===== Extracted records =====

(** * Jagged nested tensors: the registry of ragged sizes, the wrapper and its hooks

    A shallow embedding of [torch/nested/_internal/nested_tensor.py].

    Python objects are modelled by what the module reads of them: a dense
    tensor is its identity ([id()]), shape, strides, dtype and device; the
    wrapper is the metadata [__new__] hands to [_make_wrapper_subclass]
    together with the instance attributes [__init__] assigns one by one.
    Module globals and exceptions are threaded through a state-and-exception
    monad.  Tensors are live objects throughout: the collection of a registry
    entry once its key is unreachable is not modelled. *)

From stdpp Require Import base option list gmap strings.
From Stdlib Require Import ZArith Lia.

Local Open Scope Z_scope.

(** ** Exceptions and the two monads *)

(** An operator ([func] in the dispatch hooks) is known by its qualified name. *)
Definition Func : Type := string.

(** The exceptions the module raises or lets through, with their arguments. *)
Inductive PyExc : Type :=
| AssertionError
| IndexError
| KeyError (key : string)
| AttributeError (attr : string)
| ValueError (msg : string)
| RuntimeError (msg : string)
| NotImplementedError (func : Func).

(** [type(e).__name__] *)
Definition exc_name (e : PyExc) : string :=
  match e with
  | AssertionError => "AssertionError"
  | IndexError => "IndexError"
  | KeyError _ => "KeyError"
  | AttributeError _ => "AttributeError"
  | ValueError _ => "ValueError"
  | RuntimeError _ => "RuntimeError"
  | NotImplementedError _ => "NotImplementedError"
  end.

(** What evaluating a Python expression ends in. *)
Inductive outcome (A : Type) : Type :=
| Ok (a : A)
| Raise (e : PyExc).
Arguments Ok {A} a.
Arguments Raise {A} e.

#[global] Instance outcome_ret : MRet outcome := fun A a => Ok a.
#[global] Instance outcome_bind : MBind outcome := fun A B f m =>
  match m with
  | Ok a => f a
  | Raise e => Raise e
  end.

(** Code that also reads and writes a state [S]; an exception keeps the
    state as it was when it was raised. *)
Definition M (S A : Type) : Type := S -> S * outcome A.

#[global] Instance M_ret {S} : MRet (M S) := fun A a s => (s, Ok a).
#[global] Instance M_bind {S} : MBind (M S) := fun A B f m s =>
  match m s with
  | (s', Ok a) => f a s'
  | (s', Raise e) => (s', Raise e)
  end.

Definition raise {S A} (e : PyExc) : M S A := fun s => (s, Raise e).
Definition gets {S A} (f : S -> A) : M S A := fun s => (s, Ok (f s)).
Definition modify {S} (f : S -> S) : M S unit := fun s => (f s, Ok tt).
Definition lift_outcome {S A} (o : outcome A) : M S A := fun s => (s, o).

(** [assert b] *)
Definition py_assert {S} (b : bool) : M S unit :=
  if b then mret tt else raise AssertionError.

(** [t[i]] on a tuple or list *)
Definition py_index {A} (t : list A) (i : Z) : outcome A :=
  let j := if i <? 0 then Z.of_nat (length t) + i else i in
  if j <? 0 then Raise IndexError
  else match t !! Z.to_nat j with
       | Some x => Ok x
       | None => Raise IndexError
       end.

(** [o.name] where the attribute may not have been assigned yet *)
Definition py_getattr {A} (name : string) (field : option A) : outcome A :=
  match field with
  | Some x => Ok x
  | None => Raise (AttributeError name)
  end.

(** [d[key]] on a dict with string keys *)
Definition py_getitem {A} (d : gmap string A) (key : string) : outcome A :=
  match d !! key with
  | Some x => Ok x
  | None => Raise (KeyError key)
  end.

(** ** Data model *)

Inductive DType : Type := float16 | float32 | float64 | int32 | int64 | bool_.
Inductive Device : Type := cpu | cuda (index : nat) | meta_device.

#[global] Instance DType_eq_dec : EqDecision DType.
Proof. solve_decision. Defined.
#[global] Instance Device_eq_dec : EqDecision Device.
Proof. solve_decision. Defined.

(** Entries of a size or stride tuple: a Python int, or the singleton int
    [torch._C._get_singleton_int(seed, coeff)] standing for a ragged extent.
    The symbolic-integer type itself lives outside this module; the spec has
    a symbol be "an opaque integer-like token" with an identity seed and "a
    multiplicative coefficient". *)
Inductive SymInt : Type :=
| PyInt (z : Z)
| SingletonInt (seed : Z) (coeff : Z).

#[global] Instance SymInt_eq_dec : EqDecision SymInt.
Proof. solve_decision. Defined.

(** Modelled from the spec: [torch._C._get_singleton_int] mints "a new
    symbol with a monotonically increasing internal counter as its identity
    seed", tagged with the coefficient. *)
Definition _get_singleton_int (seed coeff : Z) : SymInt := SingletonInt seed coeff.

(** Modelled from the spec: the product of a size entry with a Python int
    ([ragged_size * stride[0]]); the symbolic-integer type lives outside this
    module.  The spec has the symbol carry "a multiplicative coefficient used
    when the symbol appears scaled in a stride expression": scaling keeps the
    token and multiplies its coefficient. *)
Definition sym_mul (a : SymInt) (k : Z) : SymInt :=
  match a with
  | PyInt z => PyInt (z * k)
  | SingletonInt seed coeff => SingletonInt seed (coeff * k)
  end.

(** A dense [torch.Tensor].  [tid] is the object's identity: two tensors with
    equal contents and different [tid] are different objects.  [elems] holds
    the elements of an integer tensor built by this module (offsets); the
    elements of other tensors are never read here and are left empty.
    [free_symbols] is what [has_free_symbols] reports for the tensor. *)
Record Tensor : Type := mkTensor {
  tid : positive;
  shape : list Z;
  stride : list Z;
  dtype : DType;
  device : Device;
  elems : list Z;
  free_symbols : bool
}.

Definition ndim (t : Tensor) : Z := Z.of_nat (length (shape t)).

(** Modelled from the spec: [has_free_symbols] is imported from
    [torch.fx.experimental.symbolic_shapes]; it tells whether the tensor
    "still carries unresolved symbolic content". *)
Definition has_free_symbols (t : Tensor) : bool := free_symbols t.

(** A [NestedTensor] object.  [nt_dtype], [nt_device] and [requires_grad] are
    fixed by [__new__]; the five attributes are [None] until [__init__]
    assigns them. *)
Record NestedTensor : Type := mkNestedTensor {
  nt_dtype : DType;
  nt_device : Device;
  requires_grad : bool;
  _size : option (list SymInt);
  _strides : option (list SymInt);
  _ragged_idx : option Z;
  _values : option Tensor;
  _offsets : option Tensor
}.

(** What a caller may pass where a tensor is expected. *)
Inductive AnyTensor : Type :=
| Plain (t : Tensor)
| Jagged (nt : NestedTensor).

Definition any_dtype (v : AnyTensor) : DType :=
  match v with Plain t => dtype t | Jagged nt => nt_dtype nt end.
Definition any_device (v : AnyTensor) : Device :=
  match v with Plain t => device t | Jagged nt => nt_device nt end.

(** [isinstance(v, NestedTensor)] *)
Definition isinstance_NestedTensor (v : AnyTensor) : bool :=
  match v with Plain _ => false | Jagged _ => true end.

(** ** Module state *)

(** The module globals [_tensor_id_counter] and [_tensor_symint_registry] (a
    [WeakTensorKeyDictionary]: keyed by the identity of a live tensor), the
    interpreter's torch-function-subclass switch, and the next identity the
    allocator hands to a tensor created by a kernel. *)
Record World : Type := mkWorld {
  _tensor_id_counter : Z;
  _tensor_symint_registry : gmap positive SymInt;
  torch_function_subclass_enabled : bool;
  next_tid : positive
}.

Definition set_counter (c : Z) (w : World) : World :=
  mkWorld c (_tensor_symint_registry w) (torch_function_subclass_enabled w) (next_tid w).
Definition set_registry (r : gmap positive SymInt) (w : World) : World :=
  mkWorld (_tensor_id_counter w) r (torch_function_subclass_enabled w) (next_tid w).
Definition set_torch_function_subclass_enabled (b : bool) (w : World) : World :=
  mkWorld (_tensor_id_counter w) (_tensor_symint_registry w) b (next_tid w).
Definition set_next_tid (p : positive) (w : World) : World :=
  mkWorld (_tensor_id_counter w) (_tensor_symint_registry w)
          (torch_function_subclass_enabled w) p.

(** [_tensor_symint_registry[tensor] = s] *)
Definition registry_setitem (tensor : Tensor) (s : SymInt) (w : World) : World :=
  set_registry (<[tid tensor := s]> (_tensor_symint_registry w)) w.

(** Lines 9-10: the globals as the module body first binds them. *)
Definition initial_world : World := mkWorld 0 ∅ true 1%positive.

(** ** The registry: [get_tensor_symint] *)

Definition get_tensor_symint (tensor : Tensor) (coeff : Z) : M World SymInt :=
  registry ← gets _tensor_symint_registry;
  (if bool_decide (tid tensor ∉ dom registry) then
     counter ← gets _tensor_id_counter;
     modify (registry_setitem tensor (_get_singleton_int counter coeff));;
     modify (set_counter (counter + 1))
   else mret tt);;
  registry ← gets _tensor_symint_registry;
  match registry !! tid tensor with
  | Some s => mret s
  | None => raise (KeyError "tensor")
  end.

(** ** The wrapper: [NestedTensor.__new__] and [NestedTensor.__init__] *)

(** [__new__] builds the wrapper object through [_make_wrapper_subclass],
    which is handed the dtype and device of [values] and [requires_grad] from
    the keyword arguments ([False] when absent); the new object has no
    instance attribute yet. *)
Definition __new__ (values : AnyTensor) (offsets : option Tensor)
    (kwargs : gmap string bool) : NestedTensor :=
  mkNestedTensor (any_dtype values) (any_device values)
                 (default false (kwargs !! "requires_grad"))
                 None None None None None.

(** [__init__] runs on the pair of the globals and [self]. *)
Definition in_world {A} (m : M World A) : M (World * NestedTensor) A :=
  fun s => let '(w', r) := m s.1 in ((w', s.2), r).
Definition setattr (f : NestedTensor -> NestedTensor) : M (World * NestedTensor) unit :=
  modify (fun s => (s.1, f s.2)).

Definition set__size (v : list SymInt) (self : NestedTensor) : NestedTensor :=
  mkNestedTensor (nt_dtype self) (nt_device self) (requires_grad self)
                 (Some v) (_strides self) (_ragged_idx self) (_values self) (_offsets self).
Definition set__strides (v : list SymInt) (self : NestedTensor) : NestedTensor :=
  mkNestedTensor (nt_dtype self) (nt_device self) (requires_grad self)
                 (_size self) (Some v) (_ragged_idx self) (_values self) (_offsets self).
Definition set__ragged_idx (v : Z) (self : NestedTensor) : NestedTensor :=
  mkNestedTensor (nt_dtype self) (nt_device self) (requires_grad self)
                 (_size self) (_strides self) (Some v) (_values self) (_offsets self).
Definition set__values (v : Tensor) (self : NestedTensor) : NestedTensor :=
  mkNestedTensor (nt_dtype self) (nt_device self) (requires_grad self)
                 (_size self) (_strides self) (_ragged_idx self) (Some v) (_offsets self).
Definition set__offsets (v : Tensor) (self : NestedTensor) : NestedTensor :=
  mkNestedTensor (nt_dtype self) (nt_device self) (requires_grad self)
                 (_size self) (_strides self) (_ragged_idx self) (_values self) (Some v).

=====
===== Extracted records =====

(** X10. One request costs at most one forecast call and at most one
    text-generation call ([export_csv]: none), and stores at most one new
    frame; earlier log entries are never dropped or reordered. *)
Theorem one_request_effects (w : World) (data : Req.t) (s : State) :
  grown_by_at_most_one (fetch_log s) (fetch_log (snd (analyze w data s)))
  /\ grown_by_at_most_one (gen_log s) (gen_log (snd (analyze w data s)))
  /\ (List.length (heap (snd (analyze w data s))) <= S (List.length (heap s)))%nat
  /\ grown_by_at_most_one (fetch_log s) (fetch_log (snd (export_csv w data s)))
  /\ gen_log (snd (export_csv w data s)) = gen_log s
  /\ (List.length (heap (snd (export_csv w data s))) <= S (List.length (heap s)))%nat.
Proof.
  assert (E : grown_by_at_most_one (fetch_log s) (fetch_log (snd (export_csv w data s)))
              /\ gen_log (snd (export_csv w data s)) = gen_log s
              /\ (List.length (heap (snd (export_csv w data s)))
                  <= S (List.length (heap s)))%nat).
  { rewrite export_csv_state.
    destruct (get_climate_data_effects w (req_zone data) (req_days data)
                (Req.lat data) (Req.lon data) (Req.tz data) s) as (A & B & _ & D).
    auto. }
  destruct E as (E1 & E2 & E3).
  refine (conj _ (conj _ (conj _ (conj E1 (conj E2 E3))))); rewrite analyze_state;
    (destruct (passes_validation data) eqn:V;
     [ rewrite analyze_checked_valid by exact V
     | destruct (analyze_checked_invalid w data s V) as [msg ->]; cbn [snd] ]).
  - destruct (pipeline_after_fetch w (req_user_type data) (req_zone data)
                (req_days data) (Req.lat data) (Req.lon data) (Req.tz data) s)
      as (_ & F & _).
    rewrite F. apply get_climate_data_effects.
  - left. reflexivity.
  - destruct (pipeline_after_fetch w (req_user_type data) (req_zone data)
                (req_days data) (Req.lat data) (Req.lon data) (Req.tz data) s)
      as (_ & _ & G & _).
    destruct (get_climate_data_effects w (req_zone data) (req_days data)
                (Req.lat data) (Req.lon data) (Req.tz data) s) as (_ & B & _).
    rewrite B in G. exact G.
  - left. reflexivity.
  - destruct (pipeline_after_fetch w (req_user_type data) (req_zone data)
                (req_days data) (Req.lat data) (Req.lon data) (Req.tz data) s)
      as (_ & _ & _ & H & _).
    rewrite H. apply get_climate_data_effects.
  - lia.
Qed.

=====

**Required work:**
Search the entries for the string "then". Copy every line that has it.

**Solution to the problem:**
  if b then mret tt else raise AssertionError.
  let j := if i <? 0 then Z.of_nat (length t) + i else i in
  if j <? 0 then Raise IndexError
  (if bool_decide (tid tensor ∉ dom registry) then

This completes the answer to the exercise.